Joseph James Arvay,  (March 18, 1949December 7, 2020) was a Canadian lawyer who argued numerous landmark cases involving civil liberties and constitutional rights.

Early life and education
He was born in Welland, Ontario in 1949. As a law student in 1969, he was involved in a skiing accident which left him a paraplegic. He graduated from the University of Western Ontario with a Bachelor of Laws in 1974. He then attained a Master of Laws from Harvard Law School.

Career 
Arvay initially pursued an academic career, teaching law at the University of Windsor. In 1981 he moved to British Columbia where he practiced in the Ministry of Attorney General. He was appointed Queen's Counsel after only ten years at the bar, shocking many with his youth.  In 1989 he started the boutique law firm Arvay Finlay with John Finlay, Q.C. and Murray Rankin.  After Finlay's death and Rankin's entry into politics, Arvay joined the firm of Farris, Vaughan, Wills & Murphy LLP in January 2014.  In October 2017, Arvay left Farris and rejoined former associates Mark Underhill, Catherine Boies Parker, Robin Gage and Alison Latimer in the newly reconstituted Arvay Finlay LLP.

Notable cases

Safe injection

In 2011, he argued the case for the Insite safe injection site and whether it falls under provincial or federal jurisdiction. "Insite is a life-raft for the people in the Downtown Eastside," Arvay told the court. "A life-raft in a sea of misery.". On Sept 30th 2011 Canada's Supreme Court ruled that North America's only legal drug injection facility can stay open. The top court issued its 9-0 unanimous decision in a case that has drawn international attention. "The battle for other sites across Canada remains to be fought," Arvay said, adding the ruling will give those cities hope. "Insite is going to remain open no matter what."

Assisted suicide
Arvay worked with the BC Civil Liberties Association in a successful fight to decriminalize assisted suicide. At the British Columbia Supreme Court, he contended the law removes a person's right to make decisions about their body and also restricts physicians' freedom to administer compassionate end-of-life care. On June 15, 2012, the British Columbia Supreme Court declared a section of the Criminal Code that prohibits physician-assisted death invalid. Madam Justice Lynn Smith says the Criminal Code provisions "unjustifiably infringe the equality rights" of the plaintiffs in the case, including Gloria Taylor, who suffers from amyotrophic lateral sclerosis (ALS).

Sperm donors
Arvay recently represented the plaintiff in a landmark case granting children of sperm donors the same rights regarding access to information about their birth parents as adopted children.
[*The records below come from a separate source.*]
(** ** The points of the two programs *)
Inductive pc :=
| M_dir | M_queue | M_resource | M_abort (e : err) | M_release | M_undo (e : err) | M_body | M_unlock
| R_dir | R_queue | R_release | R_resource | R_body | R_unlock
| End (r : res unit).
(** The call a point waits in. *)
Definition ask (p : pc) : option lockop :=
  match p with
  | M_dir | R_dir => Some Mkdir
  | M_queue | R_queue => Some (TryLock Queue false)
  | M_resource => Some (TryLock Resource false)
  | R_resource => Some (TryLock Resource true)
  | M_abort _ | M_release | R_release => Some (Unlock Queue)
  | M_undo _ | M_unlock | R_unlock => Some (Unlock Resource)
  | M_body | R_body => Some Body
  | End _ => None
  end.
Definition or_end (r : res unit) (p : pc) : pc := match r with Ok _ => p | Er e => End (Er e) end.
Definition dir_result (a : ans) : res unit :=
  match sys_err a with
  | Some e => Er (wrapf (lock_what +:+ ": create lock directory") e)
  | None => Ok tt
  end.
Definition unlock_result (a : ans) : res unit :=
  match sys_err a with Some e => Er e | None => Ok tt end.
Definition next (p : pc) (a : ans) : pc :=
  match p with
  | M_dir => or_end (dir_result a) M_queue
  | M_queue => or_end (acquired Queue queuedText step_queue a) M_resource
  | M_resource => match acquired Resource heldText "acquire resource" a with
                  | Ok _ => M_release | Er e => M_abort e end
  | M_abort e => End (Er e)
  | M_release => match sys_err a with Some e => M_undo (release_err e) | None => M_body end
  | M_undo e => End (Er e)
  | M_body => M_unlock
  | M_unlock => End (unlock_result a)
  | R_dir => or_end (dir_result a) R_queue
  | R_queue => or_end (acquired Queue queuedText step_queue a) R_release
  | R_release => match sys_err a with Some e => End (Er (release_err e)) | None => R_resource end
  | R_resource => or_end (acquired Resource heldText "acquire resource (shared)" a) R_body
  | R_body => R_unlock
  | R_unlock => End (unlock_result a)
  | End r => End r
  end.

(** The program [m] is at the point [p]: it waits in the same call, and whatever the
    answer, goes on at the next point. *)
Definition op_of {R} (e : lockE R) : lockop := match e with Sys op => op end.
Definition ans_of {R} (e : lockE R) : R → ans := match e in lockE R return R → ans with Sys _ => λ a, a end.
Fixpoint follows (m : io lockE (res unit)) (p : pc) : Prop :=
  match m with
  | Ret r => p = End r
  | Vis e k => ask p = Some (op_of e) ∧ ∀ a, follows (k a) (next p (ans_of e a))
  | Stuck => False
  end.
Lemma programs_follow : follows (under Mutation) M_dir ∧ follows (under Read) R_dir.
Proof.
  split; cbn; (split; [done|]); intros a; destruct (dir_result a) as [[]|e] eqn:Hd; unfold dir_result in Hd;
    destruct (sys_err a); simplify_eq/=; try done; (split; [done|]); clear a; intros a;
    destruct (acquired Queue queuedText step_queue a) as [[]|e]; cbn; try done; (split; [done|]);
    clear a; intros a.
  - destruct (acquired Resource heldText "acquire resource" a) as [[]|e]; cbn; (split; [done|]);
      clear a; intros a; [|done].
    destruct (sys_err a) as [e|]; cbn; (split; [done|]); intros; [done|].
    cbn. split; [done|]. intros b. unfold unlock_result. by destruct (sys_err b).
  - destruct (sys_err a) as [e|]; cbn; [done|]. split; [done|]. clear a. intros a.
    destruct (acquired Resource heldText "acquire resource (shared)" a) as [[]|e]; cbn; [|done].
    split; [done|]. intros _. split; [done|]. intros b. unfold unlock_result. by destruct (sys_err b).
Qed.
End lock.

(** * Many commands at once *)
(** flock(2), as its manual states it: a lock file is held by open file descriptions,
    each exclusively or shared; an exclusive lock is granted exactly when no other one
    holds the file, a shared lock exactly when no other one holds it exclusively. Every
    call opens the files anew, so the holders are the commands. *)
Class Flock (F : Type) := {
  no_holder : F;
  holds : F → nat → option bool;                  (* [Some true]: exclusively *)
  take : F → nat → bool → option F;
  drop : F → nat → F
}.
Definition compatible {F} `{Flock F} (f : F) (i : nat) (excl : bool) : Prop :=
  ∀ j, j ≠ i → if excl then holds f j = None else holds f j ≠ Some true.
Class FlockLaws (F : Type) `{Flock F} := {
  no_holder_holds i : holds no_holder i = None;
  take_iff f i excl : holds f i = None → is_Some (take f i excl) ↔ compatible f i excl;
  take_holds f i excl f' j : take f i excl = Some f' →
    holds f' j = if decide (j = i) then Some excl else holds f j;
  drop_holds f i j : holds (drop f i) j = if decide (j = i) then None else holds f j
}.

Section kernel.
Context {F : Type} {Flk : Flock F} {Flaws : FlockLaws F} (rosterPath : string) (key : ObjectKey) (bound : string).
Abbreviation next := (next rosterPath key bound).

Record config := { threads : gmap nat pc; queue : F; resource : F }.
Definition start : config := {| threads := ∅; queue := no_holder; resource := no_holder |}.
Definition file_of (c : config) (f : lockfile) : F :=
  match f with Queue => queue c | Resource => resource c end.
Definition goto (c : config) (i : nat) (p : pc) : config :=
  {| threads := <[i := p]> (threads c); queue := queue c; resource := resource c |}.
Definition set_file (c : config) (f : lockfile) (x : F) : config :=
  match f with
  | Queue => {| threads := threads c; queue := x; resource := resource c |}
  | Resource => {| threads := threads c; queue := queue c; resource := x |}
  end.

(** One step: a command starts; a lock is granted; a wait for one ends without it; an
    unlock succeeds; it fails, and the file stays locked; any other call is answered; a
    process dies, and the kernel drops its locks. *)
Inductive step (c : config) : config → Prop :=
| step_spawn i p : threads c !! i = None → p = M_dir ∨ p = R_dir → step c (goto c i p)
| step_grant i p f shared x :
    threads c !! i = Some p → ask p = Some (TryLock f shared) →
    take (file_of c f) i (negb shared) = Some x →
    step c (set_file (goto c i (next p Done_)) f x)
| step_refuse i p f shared a :
    threads c !! i = Some p → ask p = Some (TryLock f shared) → a ≠ Done_ →
    step c (goto c i (next p a))
| step_unlock i p f :
    threads c !! i = Some p → ask p = Some (Unlock f) →
    step c (set_file (goto c i (next p Done_)) f (drop (file_of c f) i))
| step_unlock_fail i p f e w :
    threads c !! i = Some p → ask p = Some (Unlock f) → step c (goto c i (next p (Failed e w)))
| step_other i p op a :
    threads c !! i = Some p → ask p = Some op → op = Mkdir ∨ op = Body → step c (goto c i (next p a))
| step_crash i p :
    threads c !! i = Some p →
    step c {| threads := delete i (threads c); queue := drop (queue c) i; resource := drop (resource c) i |}.
Definition reachable (c : config) : Prop := rtc step start c.

(** What a command at a point certainly holds, and cannot hold. *)
Definition has_queue (p : pc) : bool :=
  match p with M_resource | M_abort _ | M_release | R_release => true | _ => false end.
Definition may_queue (p : pc) : bool :=
  has_queue p || match p with M_undo _ | End _ => true | _ => false end.
Definition has_resource (p : pc) : option bool :=
  match p with
  | M_release | M_undo _ | M_body | M_unlock => Some true
  | R_body | R_unlock => Some false
  | _ => None
  end.
Record inv (c : config) : Prop := {
  inv_queue i p : threads c !! i = Some p → has_queue p = true → holds (queue c) i = Some true;
  inv_resource i p ex : threads c !! i = Some p → has_resource p = Some ex →
    holds (resource c) i = Some ex;
  inv_queue_excl i j : i ≠ j → holds (queue c) i = Some true → holds (queue c) j = None;
  inv_queue_mode i : holds (queue c) i ≠ Some false;
  inv_resource_excl i j : i ≠ j → holds (resource c) i = Some true → holds (resource c) j = None;
  inv_no_queue i p : threads c !! i = Some p → may_queue p = false → holds (queue c) i = None;
  inv_no_resource i p : threads c !! i = Some p →
    match p with End _ => False | _ => has_resource p = None end → holds (resource c) i = None;
  inv_absent i : threads c !! i = None → holds (queue c) i = None ∧ holds (resource c) i = None
}.

(** A step of one command keeps the invariant when its own part of it does. *)
Lemma inv_update c i p q r :
  inv c → (∀ j, j ≠ i → holds q j = holds (queue c) j) →
  (∀ j, j ≠ i → holds r j = holds (resource c) j) →
  (has_queue p = true → holds q i = Some true) → (may_queue p = false → holds q i = None) →
  (holds q i = None ∨ holds q i = Some true ∧ compatible (queue c) i true) →
  (∀ ex, has_resource p = Some ex → holds r i = Some ex) →
  (match p with End _ => False | _ => has_resource p = None end → holds r i = None) →
  (holds r i = None ∨ ∃ ex, holds r i = Some ex ∧ compatible (resource c) i ex) →
  inv {| threads := <[i := p]> (threads c); queue := q; resource := r |}.
Proof using.
  intros [I1 I2 I3 I4 I5 I6 I7 I8] Hq Hr P1 P2 P3 P4 P5 P6. split; cbn [threads queue resource].
  - intros j p' [[<- <-]|[? Hj]]%lookup_insert_Some; [done|]. rewrite Hq by done. by apply I1.
  - intros j p' ex [[<- <-]|[? Hj]]%lookup_insert_Some; [apply P4|]. rewrite Hr by done. by eapply I2.
  - intros j k Hjk. destruct (decide (j = i)) as [->|Hj], (decide (k = i)) as [->|Hk]; [done|..].
    + intros Hi. rewrite Hq by done. destruct P3 as [H'|[_ H']]; [congruence|]. by apply H'.
    + rewrite Hq by done. intros Hj'. destruct P3 as [H'|[_ H']]; [done|].
      specialize (H' j Hj). cbn in H'. congruence.
    + rewrite !Hq by done. by apply I3.
  - intros j. destruct (decide (j = i)) as [->|Hj]; [|by rewrite Hq].
    destruct P3 as [H'|[H' _]]; by rewrite H'.
  - intros j k Hjk. destruct (decide (j = i)) as [->|Hj], (decide (k = i)) as [->|Hk]; [done|..].
    + intros Hi. rewrite Hr by done. destruct P6 as [H'|(ex & Hex & H')]; [congruence|].
      rewrite Hi in Hex. injection Hex as <-. by apply H'.
    + rewrite Hr by done. intros Hj'. destruct P6 as [H'|(ex & _ & H')]; [done|].
      specialize (H' j Hj). destruct ex; congruence.
    + rewrite !Hr by done. by apply I5.
  - intros j p' [[<- <-]|[? Hj]]%lookup_insert_Some; [done|]. rewrite Hq by done. by apply I6.
  - intros j p' [[<- <-]|[? Hj]]%lookup_insert_Some; [done|]. rewrite Hr by done. by apply I7.
  - intros j [Hne Hj]%lookup_insert_None. rewrite Hq, Hr by done. by apply I8.
Qed.
(** What is held stays compatible. *)
Lemma inv_held_queue c i : inv c → holds (queue c) i = None ∨
  holds (queue c) i = Some true ∧ compatible (queue c) i true.
Proof using.
  intros [_ _ I3 I4 _ _ _ _]. destruct (holds (queue c) i) as [[]|] eqn:Hi; [right|by destruct (I4 i)|by left].
  split; [done|]. intros j Hj. by apply (I3 i).
Qed.
Lemma inv_held_resource c i : inv c → holds (resource c) i = None ∨
  ∃ ex, holds (resource c) i = Some ex ∧ compatible (resource c) i ex.
Proof using.
  intros [_ _ _ _ I5 _ _ _]. destruct (holds (resource c) i) as [ex|] eqn:Hi; [right|by left].
  exists ex. split; [done|]. intros j Hj. destruct ex; [by apply (I5 i)|].
  intros Hj'. apply (I5 j i) in Hj'; [congruence|done].
Qed.
Lemma inv_goto c i p p' :
  inv c → threads c !! i = Some p →
  (has_queue p' = true → has_queue p = true) → (may_queue p' = false → may_queue p = false) →
  (∀ ex, has_resource p' = Some ex → has_resource p = Some ex) →
  (match p' with End _ => False | _ => has_resource p' = None end →
   match p with End _ => False | _ => has_resource p = None end) →
  inv (goto c i p').
Proof using.
  intros Hi Hp H1 H2 H3 H4. pose proof Hi as [I1 I2 I3 I4 I5 I6 I7 I8]. apply inv_update; try done.
  - intros H. eapply I1; eauto.
  - intros H. eapply I6; eauto.
  - by apply inv_held_queue.
  - intros ex H. eapply I2; eauto.
  - intros H. apply (I7 i p Hp). by apply H4.
  - by apply inv_held_resource.
Qed.
Lemma inv_spawn c i p :
  inv c → threads c !! i = None → p = M_dir ∨ p = R_dir → inv (goto c i p).
Proof using.
  intros Hi Hn Hp. pose proof Hi as [I1 I2 I3 I4 I5 I6 I7 I8]. destruct (I8 i Hn) as [Hq Hr].
  apply inv_update; destruct Hp as [-> | ->]; done || by left.
Qed.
Joseph Arvay stated that "this case represents a monumental victory for our client, Olivia Pratten, and all the donor offspring she represents who have for too long been disadvantaged by their exclusion from the legislative landscape which has promoted and perpetuated prejudice and stereotyping and caused them grave harm."

Sex workers
Representatives for Vancouver sex workers argued before the Supreme Court of Canada on January 19, 2012, that a constitutional challenge to Canada's sex work laws should be allowed to proceed. Arvay, who spoke for SWUAV on Jan 19, indicated that the legal barriers and potential personal consequences facing street-level sex workers deter individuals from participating in such a challenge, leaving it up to groups like SWUAV to coordinate public interest cases. He said these consequences include fear of retaliation by police, invasion of privacy and child welfare actions. "For them, this case is not about vindicating some abstract constitutional principle but, rather, to be able to carry on what is otherwise lawful, legal sex work in a manner that will not cause them grievous bodily harm or even death," Arvay said during the proceedings. "Willy Pickton had his day in court; my clients want theirs, too."

Landmark cases 

Arvay has defended high-profile cases such as the Little Sisters' Book Store trial, where he argued gay and lesbian rights in the context of freedom of speech. He was also involved in the APEC inquiry that tested the Charter of Rights and Freedoms and the role government has, and does not have, in censoring the public's inherent right to speak out on matters of political importance.

Andrews v Law Society 

Andrews v Law Society of British Columbia, [1989] 1 SCR 143 is the first Supreme Court of Canada case to deal with equality rights of the Canadian Charter of Rights and Freedoms (Section 15). Arvay was the appellant for the Attorney General of British Columbia. The Court held that the Law Society's rule violated section 15 and it could not be saved under section 1.

Egan v Canada 
Egan v Canada, [1995] was one of a trilogy of equality rights cases published by a very divided Supreme Court of Canada in the spring of 1995. In this case Arvay was counsel for the plaintiffs James Egan and John Norris Nesbit. It stands today as a landmark Supreme Court case which established that sexual orientation constitutes a prohibited basis of discrimination under Section 15 of the Canadian Charter of Rights and Freedoms.

Chamberlain v Surrey School District No. 36 
Arvay was counsel in the Supreme Court of Canada for Chamberlain v Surrey School District No. 36 where he successfully argued that a local school board could not impose its religious values by refusing to permit the use of books in K-1 that sought to promote tolerance of same-sex relationships.

Genetic Fairness 
Reference by Quebec to the Court of Appeal of Quebec concerning the constitutionality of the Genetic Non-Discrimination Act, 2020 SCC 17. Acted for the appellant, Canadian Coalition for Genetic Fairness, in an appeal to declare that the GNDA is a valid exercise of Parliament's power to enact criminal law pursuant to section 91(27) of the Constitution Act, 1867.

Public Access to Records Given Under a Confidential and Private Process 
Canada v. Fontaine, 2017 SCC 47. Acted for the Chief Adjudicator Indian Residential Schools Adjudication Secretariat in regard to whether records of the Indian Residential Schools Settlement Agreement remain confidential or are under the control of a government institution under the Access to Information Act, the Library and Archives of Canada Act and the Privacy Act.

Damages for Wrongful Conviction 
Henry v. British Columbia, 2015 SCC 24. Acted for the plaintiff/appellant Henry, who successfully brought a section 24 Charter claim for damages arising from prosecutorial misconduct absent proof of malice and wrongful conviction for almost 27 years.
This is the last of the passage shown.